*** Opening TASK INPUT ***

(* ===== verification/Prelude.v ===== *)
(** * nfsembed: a verification development

    nfsembed is an embeddable NFSv3/MOUNTv3 server: an application supplies a
    virtual file system and the crate serves it over ONC RPC. Paths below are
    relative to the crate root ([src/server/connection.rs] and so on).

    ** How the program fits together

    A TCP connection carries records ([rpc/record.rs]). Each record is an RPC
    call: a header with credentials ([rpc/auth.rs]) decoded by the XDR codec
    ([rpc/codec.rs]), then arguments. [dispatch_record] ([server/connection.rs])
    admits the call, asks the replay cache ([replay/cache.rs]) whether it is new,
    running or already answered, and runs a new one in a task of its own:
    [execute_request] dispatches by program to the NFS handlers, the MOUNT
    handlers or the portmapper. NFS arguments are decoded by
    [nfs3/procedures/mod.rs], results encoded by [nfs3/codec.rs]; objects travel
    as authenticated handles ([handles/codec.rs]). The reply ([rpc/reply.rs]) is
    checked against the limits ([server/limits.rs]), stored for replay and
    written back. [server/builder.rs] and [server/mod.rs] configure and start a
    server; [server/portmapper.rs] is an optional second endpoint. Each
    connection runs a reader, a processor and a writer task; [run]
    ([server/mod.rs]) accepts connections and performs the shutdown that a
    [ServerHandle] ([server/handle.rs]) requests.

    ** Files

    Models, each with the lemmas that belong to it:
    - [Prelude]: results, machine integers, big-endian bytes, list lengths in
      [Z], automation ([zbool], [zdec], [case_in], the hint databases).
    - [Measure]: weights of finite maps, for termination measures.
    - [RpcCodec]: [rpc/codec.rs]. [Decoder], [Encoder]; [Format] describes what a
      reader accepts as a relation between values and bytes (class [Implements]);
      [Emit] what a writer appends (class [Emits]).
    - [VfsTypes]: [vfs/types.rs], [vfs/context.rs], [vfs/capabilities.rs],
      [nfs3/types.rs]: the data exchanged with backends.
    - [RpcAuth]: [rpc/auth.rs].
    - [NfsProcedures], [NfsCodec]: [nfs3/procedures/mod.rs], [nfs3/dispatch.rs],
      [nfs3/codec.rs]: arguments and results of all 22 procedures, READDIR
      truncation.
    - [RpcRecord]: [rpc/record.rs]: fragment reader (plain and budgeted), writers
      over a transport with partial and vectored writes.
    - [Reply]: [rpc/reply.rs].
    - [Handles]: [handles/codec.rs].
    - [Replay]: [replay/cache.rs], as functions per lock section and as a step
      relation over leases, waiters and a clock.
    - [Limits]: [server/limits.rs], [server/config.rs].
    - [Vfs]: the backend trait of [vfs/mod.rs] as operations with typed
      responses, the program monad [prog] over backend and mount-table effects
      ([Ret], [Do], [Panic]), its interpreter [run] and its weakest precondition
      [wp]; the mount table.
    - [Connection]: the NFS handlers and reply builders of
      [server/connection.rs]; [Mount]: MOUNT and in-band portmapper
      ([mount3/], [portmap/]); [Execute]: admission and execution of one call;
      [Builder]: [server/builder.rs] and the start state of [server/mod.rs],
      with the class [ServerReady], which is what the handlers rely on.
    - [Service]: [dispatch_record] with replay cache, tasks and backend as a
      transition system.
    - [Pipeline]: the reader, processor and writer tasks of a connection
      ([serve_connection] to [connection_writer]), their queues and byte budgets,
      against the interface [Dispatcher].
    - [Portmapper]: [server/portmapper.rs], sockets, dispatch and connections.
    - [Lifecycle]: [run], [start_inner] and [ExecutionTracker] of
      [server/mod.rs], [ServerHandle] of [server/handle.rs], the loop of
      [run_portmapper] and the request tasks of [connection_processor], which spawn
      the executions, as one transition system of task sets and phases.
    - [Serve]: [serve] and [serve_with_portmapper] of [server/mod.rs], which refine
      a server started with a handle.
    - The demo server, an earlier implementation: [Tracker], its retransmission
      detection ([transaction_tracker.rs]) with a reference; [Xdr], its XDR trait
      ([xdr.rs]) with the laws of its instances (class [Lawful]);
      [LegacyMessage] ([rpc/message_legacy.rs]) and [LegacyNfs] ([nfs.rs]), its
      messages and NFS types; [Free], programs over effects with their runs and
      weakest precondition; [LegacyVfs] ([vfs/legacy.rs]), the [NFSFileSystem]
      trait as effects, its provided methods as the class [Provided];
      [LegacyHandlers] ([nfs_handlers.rs], [write_counter.rs]), one program per
      procedure; [LegacyRpc] ([rpcwire.rs], [mount_handlers.rs],
      [portmap_handlers.rs], [mount.rs], [context.rs]), a record from its bytes to
      its reply; [LegacyServer], all tasks with the shared tracker; [LegacyTcp]
      ([tcp.rs]), binding and the export name; [LegacyListener] ([tcp.rs],
      [rpcwire.rs]), the accept loop and the tasks of every connection with their
      pipe, queue and shared permits.
    - [RpcNames]: [rpc/message.rs] and the procedure names of traces.
    - Backends of [NfsServer]: [DemoFs], the in-memory file system of
      [examples/demo.rs], with its mutex and the memory of its files; [MirrorMap] and [MirrorFs], the mirror of
      a host directory of [examples/mirrorfs.rs] (unix build): the table of paths,
      and each request as a program over host calls and locked sections;
      [MirrorWindows], its component checks, comparisons and sizes on Windows.
    - [FsUtil]: [fs_util.rs], host metadata for the demo server (unix build).
    - [FuzzNfs], [FuzzReplay]: targets of [fuzz/fuzz_targets] with their
      assertions; [Certification]: [examples/certification_server.rs], its serving
      loop and the proxies that lose a reply.

    Theorems about the models of several files are in [Serving] (NFS requests),
    [Contracts] (single procedures), [Mounting] (MOUNT), [Calls] (one record),
    [LegacyReplies] (the replies of the demo server are those of RFC 1813, and it
    fails where arguments break off),
    [LegacyBehaviour] (what its procedures do), [DemoFsLaws] and [DemoFsSpec] (the
    tree of the demo file system and what clients see of it), [MirrorFsSpec]
    (interleaved requests of the mirror stay inside its directory),
    [LegacyListenerSpec] and [LegacyStarvation] (permits, deliveries and the
    progress of the demo server's listener),
    [Delivery] (invariants of a connection), [Promise] (the contract [observe]
    that a connection refines), [Drain] (a connection ends after shutdown) and
    [Wiring] (the server of [Service] implements [Dispatcher], so that the
    theorems on connections hold of the real [dispatch_record]).

    ** What is shown

    - Codecs: opaque data, credentials, NFS arguments, records and handles are
      accepted exactly in their canonical form and round-trip; optimised paths
      (segmented READ replies, incremental READDIR truncation, the budgeted
      reader, listing pre-checks) equal their references.
    - Limits: validated limits let every reply through; replies fit; the replay
      cache and the mount table stay within their bounds.
    - Authority: every backend call is made for an admitted call, under its
      principal, on an object named by a handle this server issued for that
      export, with valid names.
    - Exactly-once behaviour: a lease performs at most one state change, a
      retransmission of a running call waits and gets that call's reply, a
      completed one is replayed until its reply expires or is evicted, a replayed
      reply is genuine, executions never get stuck.
    - Connections: the tasks of a connection refine the client's contract: every
      record is answered at most once, with its own transaction identifier, and
      exactly once on a connection that ends without error; queues, request tasks
      and buffered bytes stay within their budgets in every interleaving (records
      that outlive their permit are bounded separately); after a shutdown request a
      connection ends within [remaining] steps of its own.
    - Lifecycle: both listeners together keep the connection limit; the shutdown
      sequence ends, within [effort] steps and two for each late arrival, waiting
      only for what it has told to stop, and leaves nothing running that was not;
      the executions that an aborted request task can still spawn meanwhile are
      accounted for ([straggled]); [wait] reports the result once; [serve] is a
      started server with such a handle.
    - Demo server: its tracker refines a map that remembers each transaction from
      arrival until a retention period after completion, so that no transaction
      is executed twice; every message is read back as it was written; a record
      has one outcome, silence only when the tracker knows its transaction, failure
      only when it cannot be read, a call one reply of the right type and at most
      one change. Its listener conserves connection permits and record bytes, reads
      the records its peers send and hands genuine replies to the socket, in every
      interleaving; but a connection whose socket takes no more bytes can stop it.
    - Demo file system: its tree stays well formed and it keeps answering until the
      memory for a file cannot be had; what
      was written is read, what was created is found, a directory is listed
      completely.
    - Mirror: its tables refine one injective map from numbers to paths, for any
      iteration order of hash maps; the paths it gives to the host stay below the
      mirrored directory, assuming that the host creates nothing under a dot name
      and lists none ([polite]). On Windows exactly the ordinary components are
      accepted as names, so that this holds of every name.
    - Tests: the assertions of the fuzz targets hold for every input; the
      certification proxies keep back the first reply to a WRITE and no other; what
      else is lost was being written when its proxy ended.
    - Procedures: WRITE, READ, ACCESS, FSINFO, READDIR and MNT keep their
      contracts against arbitrary backends.
    - Configuration: [build] accepts exactly the servable configurations, and a
      started server satisfies [ServerReady].

    ** Modelling decisions

    Bytes are [Byte.byte], machine integers [Z] with the width and the checked,
    saturating or wrapping behaviour of the source written out ([usize] has 64
    bits). Fallible code returns [result]; a handler that could panic would
    contain [Panic]. HMAC-SHA-256 (32 output bytes), SHA-256, the random source,
    [Vec] capacities, the allocator and the clock are parameters; the backend is
    an arbitrary function of its operation and state. Recursion is structural,
    or uses fuel equal to the length of the list being consumed ([chunks],
    [make_room], the segment cursor), which the lemmas on those functions show to
    be enough. A task that is cut off (deadline, shutdown, failed permit) may be
    cut off at any of its steps.

    ** Not modelled

    The Windows build of [fs_util.rs], and of [examples/mirrorfs.rs] the calls that
    open, rename by handle and set permissions on that system (the theorems on the
    path map are for the unix comparison); the four fuzz targets that only call a
    decoder, and the calls by which the others also decode their raw input and drop
    the result; the test file systems of [tests/]; the [main] functions of the demo
    and the mirror; log output other than its name tables; socket options;
    allocation failure inside [read_array], and in the demo file system other than
    for the bytes of its files; panics of spawned tasks other than as
    an end of the task; clocks, beyond the fact that every wait with a deadline
    can end. *)
From stdpp Require Export base list strings option countable.
From Stdlib Require Export ZArith Lia.
From Stdlib Require Import Strings.Byte.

*** Closing TASK INPUT ***

• YOUR INSTRUCTIONS:
Copy every line of the entries above in which "genuine" occurs.

• ANSWER TO THE PROBLEM:
      reply is genuine, executions never get stuck.
      the records its peers send and hands genuine replies to the socket, in every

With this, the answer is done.